Les implications pour EVP et CQDE de s’allier à un cimentier contre un autre cimentier
Les organismes environnementaux se sont fait reprocher par certains, leur alliance avec un cimentier dans ce dossier ainsi que le financement de leur démarche.
Le CQDE et EVP avaient pesé les pour et les contre d’une telle association avant de déposer une demande en justice conjointe. Les intérêts de Lafarge et des environnementalistes pouvaient être divergents, mais ceux-ci convergeaient sur la nécessité de soumettre le projet de McInnis à une audience du BAPE. S’il y avait eu audience du BAPE sur ce projet, toutes les personnes intéressées ou affectées par celui-ci seraient venues présenter leurs points de vue, des points de vue souvent divergeant d’un intervenant à l’autre. C’est pour permettre ce débat public que nous avions joint nos efforts.
Quant aux frais, il importe de corriger ce qui a été véhiculé dans les médias. Les organismes environnementaux n’ont pas reçu un cent dans cette démarche. Ils étaient toutefois soucieux que leur intervention n’engendre aucun coût direct, n’ayant pas les ressources pour les assumer.

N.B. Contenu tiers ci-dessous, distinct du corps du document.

(* ===== verification/MediaCacheProofs.v ===== *)
(** * The media cache: its memory, its flights, its progress

    [cache_ok] is the invariant of the cache alone; [world_ok] that of all threads together, kept by every
    step.  [rank] decreases with every step of the workers. *)
From stdpp Require Import gmap.
From S2P Require Import Prelude PrefixIdentity MediaCache.
#[local] Open Scope Z_scope.

(** ** Sums over maps *)

Section Sums.
Context {K A : Type} `{Countable K} (f : A -> Z).

Definition msum (m : gmap K A) : Z := foldr (fun p acc => f p.2 + acc) 0 (map_to_list m).

Lemma msum_perm (l l' : list (K * A)) : l ≡ₚ l' ->
  foldr (fun p acc => f p.2 + acc) 0 l = foldr (fun p acc => f p.2 + acc) 0 l'.
Proof. induction 1; cbn; lia. Qed.

Lemma msum_empty : msum ∅ = 0.
Proof. unfold msum. by rewrite map_to_list_empty. Qed.

Lemma msum_insert m k a : m !! k = None -> msum (<[k := a]> m) = f a + msum m.
Proof. intros Hk. unfold msum. by rewrite (msum_perm _ _ (map_to_list_insert m k a Hk)). Qed.

Lemma msum_delete m k a : m !! k = Some a -> msum (delete k m) = msum m - f a.
Proof. intros Hk. unfold msum. rewrite <- (msum_perm _ _ (map_to_list_delete m k a Hk)). cbn. lia. Qed.

Lemma msum_update m k a b : m !! k = Some a -> msum (<[k := b]> m) = msum m - f a + f b.
Proof.
  intros Hk. rewrite <- insert_delete_eq, msum_insert by apply lookup_delete_eq. rewrite (msum_delete m k a Hk). lia.
Qed.

Lemma msum_bounds lo hi m : 0 <= lo -> (forall k a, m !! k = Some a -> lo <= f a <= hi) ->
  lo * Z.of_nat (base.size m) <= msum m <= hi * Z.of_nat (base.size m).
Proof.
  intros Hlo. induction m as [|k a m Hk IH] using map_ind; intros Hm; [rewrite msum_empty, map_size_empty; lia|].
  rewrite msum_insert, map_size_insert_None by done. destruct (Hm k a); [by rewrite lookup_insert_eq|].
  destruct IH; [|lia]. intros k' a' Hk'. apply (Hm k'). rewrite lookup_insert_ne; [done|]. by intros ->; rewrite Hk in Hk'.
Qed.

Lemma msum_nonneg m : (forall k a, m !! k = Some a -> 0 <= f a) -> 0 <= msum m.
Proof.
  induction m as [|k a m Hk IH] using map_ind; intros Hm; [by rewrite msum_empty|].
  rewrite msum_insert by done. enough (0 <= msum m) by (specialize (Hm k a ltac:(by rewrite lookup_insert_eq)); lia).
  apply IH. intros k' a' Hk'. apply (Hm k'). rewrite lookup_insert_ne; [done|]. by intros ->; rewrite Hk in Hk'.
Qed.

Lemma msum_ge m k a : (forall k a, m !! k = Some a -> 0 <= f a) -> m !! k = Some a -> f a <= msum m.
Proof.
  intros Hm Hk. enough (0 <= msum (delete k m)) by (rewrite (msum_delete m k a Hk) in *; lia).
  apply msum_nonneg. intros k' a' Hk'. apply (Hm k'). by apply lookup_delete_Some in Hk' as [_ ?].
Qed.
End Sums.

(** ** The cache alone *)

Definition entry_bytes (c : State) (k : MediaCacheKey) : Z := from_option bytes 0 (ready c !! k).
Definition lru_bytes (c : State) : Z := foldr (fun k acc => entry_bytes c k + acc) 0 (lru c).

Record cache_ok (c : State) : Prop := {
  lru_nodup : NoDup (lru c);
  lru_ready : forall k, k ∈ lru c <-> is_Some (ready c !! k);
  retained_exact : retained_bytes c = lru_bytes c;
  retained_bounded : retained_bytes c <= capacity_bytes c;
  ready_nonneg : forall k r, ready c !! k = Some r -> 0 <= bytes r;
}.

Lemma entry_bytes_nonneg c k : cache_ok c -> 0 <= entry_bytes c k.
Proof. intros Hc. unfold entry_bytes. destruct (ready c !! k) as [r|] eqn:E; cbn; [|lia]. exact (ready_nonneg _ Hc _ _ E). Qed.

Lemma sum_app (f : MediaCacheKey -> Z) l k :
  foldr (fun k acc => f k + acc) 0 (l ++ [k]) = foldr (fun k acc => f k + acc) 0 l + f k.
Proof. induction l; cbn; lia. Qed.
Lemma sum_nonneg (f : MediaCacheKey -> Z) l : (forall k, 0 <= f k) -> 0 <= foldr (fun k acc => f k + acc) 0 l.
Proof. intros Hf. induction l as [|k l IH]; cbn; [lia|]. specialize (Hf k). lia. Qed.
Lemma sum_ext (f g : MediaCacheKey -> Z) l : (forall k, k ∈ l -> f k = g k) ->
  foldr (fun k acc => f k + acc) 0 l = foldr (fun k acc => g k + acc) 0 l.
Proof. induction l as [|k l IH]; intros Hfg; cbn; [done|]. rewrite (Hfg k) by left. rewrite IH; [done|]. intros. apply Hfg. by right. Qed.

Lemma retained_nonneg c : cache_ok c -> 0 <= retained_bytes c.
Proof. intros Hc. rewrite (retained_exact _ Hc). apply sum_nonneg. intros k. by apply entry_bytes_nonneg. Qed.

(** What eviction leaves is part of what was there. *)
Record shrunk (c c' : State) : Prop := {
  shrunk_ok : cache_ok c';
  shrunk_ready : ready c' ⊆ ready c;
  shrunk_inflight : inflight c' = inflight c;
  shrunk_capacity : capacity_bytes c' = capacity_bytes c;
}.

Lemma shrunk_refl c : cache_ok c -> shrunk c c.
Proof. by split. Qed.

Lemma evict_shrinks c : cache_ok c -> exists b c', evict_one_locked c = (Ok b, c') /\ shrunk c c' /\
  if b then (length (lru c') < length (lru c))%nat else c' = c /\ lru c = [].
Proof.
  intros Hc. unfold evict_one_locked. destruct (lru c) as [|k0 l0] eqn:El using rev_ind.
  { exists false, c. unfold mbind_, mget. rewrite El. cbn. split; [done|]. split; [by apply shrunk_refl|done]. }
  clear IHl0. unfold mbind_ at 1, mget. rewrite El, last_snoc, removelast_last.
  assert (Hin : k0 ∈ lru c) by (rewrite El; set_solver).
  destruct (proj1 (lru_ready _ Hc k0) Hin) as [r Hr]. rewrite Hr.
  assert (Hk0 : k0 ∉ l0) by (pose proof (lru_nodup _ Hc) as Hn; rewrite El in Hn; apply NoDup_app in Hn as (_ & Hn & _); set_solver).
  pose proof (retained_exact _ Hc) as Hsum. unfold lru_bytes in Hsum. rewrite El, sum_app in Hsum.
  unfold entry_bytes at 2 in Hsum. rewrite Hr in Hsum. cbn in Hsum.
  pose proof (sum_nonneg (entry_bytes c) l0 (fun k => entry_bytes_nonneg c k Hc)) as Hpos.
  unfold mbind_, mthrow_if, mlift, throw_if. destruct (bytes r >? retained_bytes c) eqn:Hb; [lia|]. cbn.
  eexists true, _. split; [done|]. split.
  2: { cbn. rewrite length_app. cbn. lia. }
  split; cbn; [|apply delete_subseteq|done|done]. split; cbn.
  - pose proof (lru_nodup _ Hc) as Hn. rewrite El in Hn. by apply NoDup_app in Hn as (? & _).
  - intros k. destruct (decide (k = k0)) as [->|Hne].
    + rewrite lookup_delete_eq. split; [done|by intros [? ?]].
    + rewrite lookup_delete_ne by done. rewrite <- (lru_ready _ Hc), El. set_solver.
  - rewrite Hsum. unfold lru_bytes. cbn. trans (foldr (fun k acc => entry_bytes c k + acc) 0 l0); [lia|].
    apply sum_ext. intros k Hk. unfold entry_bytes. cbn. rewrite lookup_delete_ne; [done|]. by intros ->.
  - pose proof (retained_bounded _ Hc). pose proof (ready_nonneg _ Hc _ _ Hr). lia.
  - intros k r' Hk. apply lookup_delete_Some in Hk as [_ Hk]. exact (ready_nonneg _ Hc _ _ Hk).
Qed.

Seule une partie des dépenses encourues a été remboursée par l’industrie, soit un peu plus de 10 000$ pour couvrir divers frais du dossier (secrétariat, photocopies, sténographies, déplacements, assistant de recherche) alors que l’essentiel du travail d’avocat a été réalisé bénévolement, ce qui correspond à plus de 50 000$. Le remboursement de ces débours n’est pas apparu conflictuel, les organismes ne pouvant se permettent de payer ces frais au-delà du travail gracieusement offert par leur procureur.
En s’engageant dans ce dossier, les organismes ont décidé d’être représentés par leur propre procureur, précisément pour conserver leur autonomie. L’autre option aurait été que tous les demandeurs soient représentés par les avocats de Lafarge, cette dernière assumant alors tous les frais. Dans ces circonstances, y aurait-il eu quelques critiques ?
N’y a-t-il pas meilleure preuve de cette indépendance conservée que l’entente que nous avons négociée avec McInnis au seul bénéfice des groupes environnementaux que nous représentions et qui, nous l’espérons, entraînera des gains environnementaux pour le bénéfice des résidents de la Baie des Chaleurs?
Ce dossier fait ressortir un enjeu fondamental du droit : l’accès à la justice environnementale. Les dossiers judiciaires du CQDE ont été pris avec très peu de moyens et en grande partie pro bono. Ce fut le cas dans les dossiers de Ciment du St-Laurent en Cour suprême du Canada, des forages à Anticosti, de la protection de la rainette faux-grillons à La Prairie et dernièrement, du port pétrolier de Cacouna, pour ne nommer que ceux-ci. La réalité est que depuis sa fondation il y a 25 ans, le CQDE n’a jamais reçu de financement pour réaliser ces mandats de représentation des citoyens et des groupes de citoyens devant les tribunaux.
La question mérite ainsi d’être posée : Lorsque l’enjeu en est un de défense du bien commun, comment assurera-t-on les coûts de la justice ? Qui paiera pour protéger le béluga lorsque les gouvernements faillissent à cette tâche?